マリラが膝の上に編みかけを置いて、椅子の背にもたれかかった。目が疲れた。今度町に行ったついでに、眼鏡を作り替えてもらわないといけないだろうか、近頃なにかと疲れ目になりやすくなってるもの。
外はすっかり暗くなっていた。既に半ばを過ぎた十一月のある日、グリーン・ゲイブルズに黄昏が帳を降ろしていた。一つだけ台所にともった光が、ストーブの中で赤い炎をパチパチ踊らせていた。
ストーブの前の敷物にトルコ風にあぐらをかいたアンが、楽しそうに真っ赤に燃え盛る輝きをじっと覗き込んでいる。燃えているのは百年を経た夏の日光なんだわ、カエデの薪から蒸留されたエッセンスなのよ。さっきまで読んでいた本は床の上に滑り落ちるにまかせ、今や夢の中を彷徨っていた。少し開いた唇に笑みが浮かんでいる。まばゆく光り輝くスペインの幻想の城が、かすみと虹の彼方から鮮やかな姿で浮かび上がってきた。不思議な心奪う冒険の数々が、雲の向こうの世界で次々と巻き起こる――どんな危険が待ち受けようとも、いつだって終わりはめでたしめでたし。決して現実の世界のように、厄介事に巻き込まれたりはしないのだ。

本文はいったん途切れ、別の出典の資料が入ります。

(** * Credit ledger and metered generation gateway of Banner-Creator-Outdoors

    A shallow embedding of the backend request handlers of the banner editor:
    the development server handlers ([server-proxy.ts], two revisions) and the
    Cloud Function entry point ([functions/src/index.ts]).

    Conventions of the embedding.
    - A Firestore document of the [users] collection is a record [Account];
      the collection is a finite map from document id (the email) to record.
      This is exact for the ids that storage takes literally ([literalId]):
      the statements about an email that may have no account are made for
      those ids.
    - JavaScript numbers that hold credit balances are integers ([Z]).
    - An [async] function is a function from the state of the outside world
      to an outcome (a returned value or a thrown [Error] with its message)
      and the world after it.
    - Every storage round trip may reject: the world carries the schedule of
      the faults the storage layer will raise, one entry per round trip.
    - The generation provider and the payment processor are oracles of the
      configuration; every provider call is appended to a log.
    - A statement about a handler as an [async] function is about a request
      that is handled on its own. Requests in flight at once are tasks that
      move from one awaited call to the next in any order ([runPool]). *)

From Stdlib Require Import ZArith String List Bool Lia.
From stdpp Require Import base option gmap strings.
Import ListNotations.

Local Open Scope string_scope.
Local Open Scope Z_scope.

(** ** JavaScript helpers *)

(** [s.includes(needle)] *)
Fixpoint includes (needle s : string) : bool :=
  String.prefix needle s ||
  match s with
  | EmptyString => false
  | String _ rest => includes needle rest
  end.

(** [a || b] on numbers: [0] is falsy. *)
Definition jsOr (a b : Z) : Z := if Z.eqb a 0 then b else a.

(** [s || d] on strings: the empty string is falsy. *)
Definition orElse (s d : string) : string := if String.eqb s "" then d else s.

(** Truthiness of an optional string field: missing and empty are falsy. *)
Definition truthy (field : option string) : option string :=
  match field with
  | Some s => if String.eqb s "" then None else Some s
  | None => None
  end.

(** ** Data model *)

(** [createdAt]: a point in time, or the [FieldValue.serverTimestamp()]
    sentinel as it stands in an object that was handed to [set]. *)
Inductive Timestamp : Type :=
  | TimeAt (t : Z)
  | ServerTimestampSentinel.

Record Account : Type := mkAccount {
  email : string;
  credits : Z;
  isPro : bool;
  createdAt : Timestamp
}.

(** A write to the [credits] field: a plain value or
    [FieldValue.increment(n)]. *)
Inductive CreditsWrite : Type :=
  | SetTo (c : Z)
  | Increment (n : Z).

(** The object given to [update]: only the listed fields are written. *)
Record Patch : Type := mkPatch {
  patchCredits : option CreditsWrite;
  patchIsPro : option bool
}.

Definition writeCredits (wr : CreditsWrite) (old : Z) : Z :=
  match wr with
  | SetTo c => c
  | Increment n => old + n
  end.

Definition applyPatch (p : Patch) (a : Account) : Account :=
  {| email := email a;
     credits := match patchCredits p with
                | Some wr => writeCredits wr (credits a)
                | None => credits a
                end;
     isPro := match patchIsPro p with
              | Some b => b
              | None => isPro a
              end;
     createdAt := createdAt a |}.

(** What the storage layer does with the sentinel when it stores a record. *)
Definition resolveTimestamp (now : Z) (a : Account) : Account :=
  {| email := email a;
     credits := credits a;
     isPro := isPro a;
     createdAt := match createdAt a with
                  | ServerTimestampSentinel => TimeAt now
                  | TimeAt t => TimeAt t
                  end |}.

(** ** The generation provider *)

Record InlineData : Type := mkInlineData {
  mimeType : string;
  data : string
}.

Record Part : Type := mkPart {
  text : option string;
  inlineData : option InlineData
}.

Record Content : Type := mkContent { parts : option (list Part) }.

Record Candidate : Type := mkCandidate { content : option Content }.

Record GenerateContentResponse : Type := mkGenResponse {
  candidates : option (list Candidate)
}.

(** One provider call either resolves with a response or rejects with an
    [Error] (provider error, network failure, timeout). *)
Inductive ProviderOutcome : Type :=
  | Resolves (r : GenerateContentResponse)
  | Rejects (message : string).

(** ** The payment processor *)

Record TokenResponse : Type := mkTokenResponse {
  ok : bool;
  errorText : string;
  access_token : string
}.

Record CaptureData : Type := mkCaptureData { captureStatus : option string }.

Inductive FetchOutcome (A : Type) : Type :=
  | Fetched (a : A)
  | FetchFails (message : string).
Arguments Fetched {A} a.
Arguments FetchFails {A} message.

(** ** Configuration and world *)

Inductive Backend : Type :=
  | Firestore
  | MockDb.

Record Env : Type := mkEnv {
  backend : Backend;
  now : Z;
  API_KEY : option string;
  GEMINI_API_KEY : option string;
  PAYPAL_CLIENT_ID : option string;
  PAYPAL_CLIENT_SECRET : option string;
  (* model name, prompt text *)
  generateContent : string -> string -> ProviderOutcome;
  tokenFetch : FetchOutcome TokenResponse;
  (* order id, access token *)
  captureFetch : string -> string -> FetchOutcome CaptureData
}.

Record World : Type := mkWorld {
  config : Env;
  users : gmap string Account;
  storageFaults : list (option string);
  providerLog : list (string * string)
}.

Definition setUsers (u : gmap string Account) (w : World) : World :=
  {| config := config w; users := u;
     storageFaults := storageFaults w; providerLog := providerLog w |}.

Definition setFaults (f : list (option string)) (w : World) : World :=
  {| config := config w; users := users w;
     storageFaults := f; providerLog := providerLog w |}.

Definition logCall (model prompt : string) (w : World) : World :=
  {| config := config w; users := users w;
     storageFaults := storageFaults w;
     providerLog := providerLog w ++ [(model, prompt)] |}.

(** ** Asynchronous computations that may throw *)

Inductive Outcome (A : Type) : Type :=
  | Returned (a : A)
  | Thrown (message : string).
Arguments Returned {A} a.
Arguments Thrown {A} message.

Definition Async (A : Type) : Type := World -> Outcome A * World.

Definition ret {A} (a : A) : Async A := fun w => (Returned a, w).

Definition throw {A} (message : string) : Async A :=
  fun w => (Thrown message, w).

Definition bind {A B} (m : Async A) (k : A -> Async B) : Async B :=
  fun w =>
    match m w with
    | (Returned a, w') => k a w'
    | (Thrown msg, w') => (Thrown msg, w')
    end.

(** [try { body } catch (error) { handler(error.message) }] *)
Definition tryCatch {A} (body : Async A) (handler : string -> Async A)
  : Async A :=
  fun w =>
    match body w with
    | (Returned a, w') => (Returned a, w')
    | (Thrown msg, w') => handler msg w'
    end.

Notation "'await' x <- m ; k" := (bind m (fun x => k))
  (at level 10, x name, m at level 100, k at level 200).

Definition getConfig : Async Env := fun w => (Returned (config w), w).

(** ** The storage layer *)

(** One round trip to storage: the next scheduled fault, if any, rejects it
    before it has any effect. *)
Definition storageCall {A} (op : Async A) : Async A :=
  fun w =>
    match storageFaults w with
    | Some msg :: rest => (Thrown msg, setFaults rest w)
    | None :: rest => op (setFaults rest w)
    | [] => op w
    end.

(** [userRef.get()]: [None] is a snapshot with [exists = false]. *)
Definition docGet (id : string) : Async (option Account) :=
  storageCall (fun w => (Returned (users w !! id), w)).

(** [userRef.set(data)] *)
Definition docSet (id : string) (a : Account) : Async unit :=
  storageCall (fun w =>
    (Returned tt, setUsers (<[id := resolveTimestamp (now (config w)) a]> (users w)) w)).

(** [update] of a field map. Firestore rejects the update of a document that
    does not exist; the mock ignores it. *)
Definition updateIn (b : Backend) (id : string) (p : Patch)
    (u : gmap string Account) : Outcome unit * gmap string Account :=
  match u !! id with
  | Some a => (Returned tt, <[id := applyPatch p a]> u)
  | None =>
      match b with
      | Firestore => (Thrown "NOT_FOUND: No document to update", u)
      | MockDb => (Returned tt, u)
      end
  end.

(** [userRef.update(data)] *)
Definition docUpdate (id : string) (p : Patch) : Async unit :=
  storageCall (fun w =>
    let '(r, u) := updateIn (backend (config w)) id p (users w) in
    (r, setUsers u w)).

(** A transaction body works on the collection through the handle [t]. *)
Definition Txn (A : Type) : Type :=
  Backend -> gmap string Account -> Outcome A * gmap string Account.

Definition tret {A} (a : A) : Txn A := fun _ u => (Returned a, u).

Definition tthrow {A} (message : string) : Txn A :=
  fun _ u => (Thrown message, u).

Definition tbind {A B} (m : Txn A) (k : A -> Txn B) : Txn B :=
  fun b u =>
    match m b u with
    | (Returned a, u') => k a b u'
    | (Thrown msg, u') => (Thrown msg, u')
    end.

Notation "'tawait' x <- m ; k" := (tbind m (fun x => k))
  (at level 10, x name, m at level 100, k at level 200).

(** [t.get(ref)] *)
Definition tGet (id : string) : Txn (option Account) :=
  fun _ u => (Returned (u !! id), u).

(** [t.update(ref, data)] *)
Definition tUpdate (id : string) (p : Patch) : Txn unit :=
  fun b u => updateIn b id p u.

(** [db.runTransaction(body)]: the body runs in isolation on the collection
    and its writes are committed together. When the body throws, Firestore
    commits nothing; the mock has already applied the writes made so far. *)
Definition runTransaction {A} (body : Txn A) : Async A :=
  storageCall (fun w =>
    match body (backend (config w)) (users w) with
    | (Returned a, u') => (Returned a, setUsers u' w)
    | (Thrown msg, u') =>
        (Thrown msg,
         match backend (config w) with
         | Firestore => w
         | MockDb => setUsers u' w
         end)
    end).

(** ** Requests and responses *)

Record RequestBody : Type := mkBody {
  bodyEmail : option string;
  bodyTheme : option string;
  bodyPrompt : option string;
  bodyOrderID : option string;
  bodyAmount : option Z
}.

Record Request : Type := mkRequest {
  method : string;
  queryEmail : option string;
  body : RequestBody
}.

Inductive Json : Type :=
  | JMessage (message : string)
  | JError (error : string)
  | JUser (a : Account)
  | JCredits (c : Z)
  | JImage (imageUrl : string) (c : Z)
  | JCapture (success : bool) (captureData : CaptureData).

Record Response : Type := mkResponse {
  status : Z;
  json : Json
}.

(** [res.status(code).json(payload)] *)
Definition respond (code : Z) (payload : Json) : Async Response :=
  ret {| status := code; json := payload |}.

Definition isMethod (req : Request) (m : string) : bool :=
  String.eqb (method req) m.

(** [error.message === "Insufficient credits" ? 403 : 500] *)
Definition statusOfError (message : string) : Z :=
  if String.eqb message "Insufficient credits" then 403 else 500.

(** ** The provider call and the extraction of the image *)

(** [ai.models.generateContent({ model, contents })]: one call, logged. *)
Definition callProvider (model prompt : string)
  : Async GenerateContentResponse :=
  fun w =>
    match generateContent (config w) model prompt with
    | Resolves r => (Returned r, logCall model prompt w)
    | Rejects msg => (Thrown msg, logCall model prompt w)
    end.

(** The loop over the parts: the first part with inline data gives the URL. *)
Fixpoint firstInlineData (ps : list Part) : option string :=
  match ps with
  | [] => None
  | part :: rest =>
      match inlineData part with
      | Some d =>
          Some (String.append "data:"
                  (String.append (mimeType d)
                     (String.append ";base64," (data d))))
      | None => firstInlineData rest
      end
  end.

(** [response.candidates?.[0]?.content?.parts], then the loop. *)
Definition extractImage (response : GenerateContentResponse)
  : option string :=
  match candidates response with
  | Some (candidate :: _) =>
      match content candidate with
      | Some c =>
          match parts c with
          | Some ps => firstInlineData ps
          | None => None
          end
      | None => None
      end
  | _ => None
  end.

(** ** server-proxy.ts *)

Module ServerProxy.

Definition getOrCreateUser (email : string) : Async Account :=
  await doc <- docGet email ;
  match doc with
  | None =>
      await cfg <- getConfig ;
      let newUser := mkAccount email 5 false (TimeAt (now cfg)) in
      await _ <- docSet email newUser ;
      ret newUser
  | Some userData => ret userData
  end.

Definition generatePayPalAccessToken : Async string :=
  await cfg <- getConfig ;
  match truthy (PAYPAL_CLIENT_ID cfg), truthy (PAYPAL_CLIENT_SECRET cfg) with
  | Some _, Some _ =>
      match tokenFetch cfg with
      | FetchFails msg => throw msg
      | Fetched response =>
          if ok response then ret (access_token response)
          else throw (String.append "Failed to generate Access Token: "
                        (errorText response))
      end
  | _, _ => throw "PayPal credentials are not configured."
  end.

Definition isCompleted (captureData : CaptureData) : bool :=
  match captureStatus captureData with
  | Some s => String.eqb s "COMPLETED"
  | None => false
  end.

そんなアンをマリラは目を細めて見つめた。普段は決して顔に出したりしない、暖炉の輝きと闇が柔らかに混ざり合う時だけに見せる優しさだった。言葉にするとか、表情に表すとか、気楽に表現すれば良いだけなのに、そういう事はマリラにはどうしても身に付かないのだった。しかし身に付いたこともある。目の前のほっそりした灰色の瞳の少女を愛する事を憶えた。口には出さないが、それだけに一層心の底から激しく愛するのだった。いや実際、甘やかしすぎるのではと不安になるほどだった。アンを愛しく思うにつけ、誰であれ人間相手にこんなに入れ込むなんて、ずいぶん罰当たりなのではと落ち着かない気分になった。だからたぶんその償いとして、無意識の内に余計口を酸っぱくしてきつく当たってしまうのだろう。もし大事な子でなければ、そこまでしなかったに違いない。それが功を奏して、アンはマリラが自分の事を気にかけていることに気づいていなかった。時々、どうしてマリラって何をしても喜んでくれないし、こちらの気持ちを汲んだり事情を分かってくれたりできないんだろう、と思わずにいられなかった。ただそういう時はいつも、マリラへの恩義を思い出してはそんな自分を叱るのだった。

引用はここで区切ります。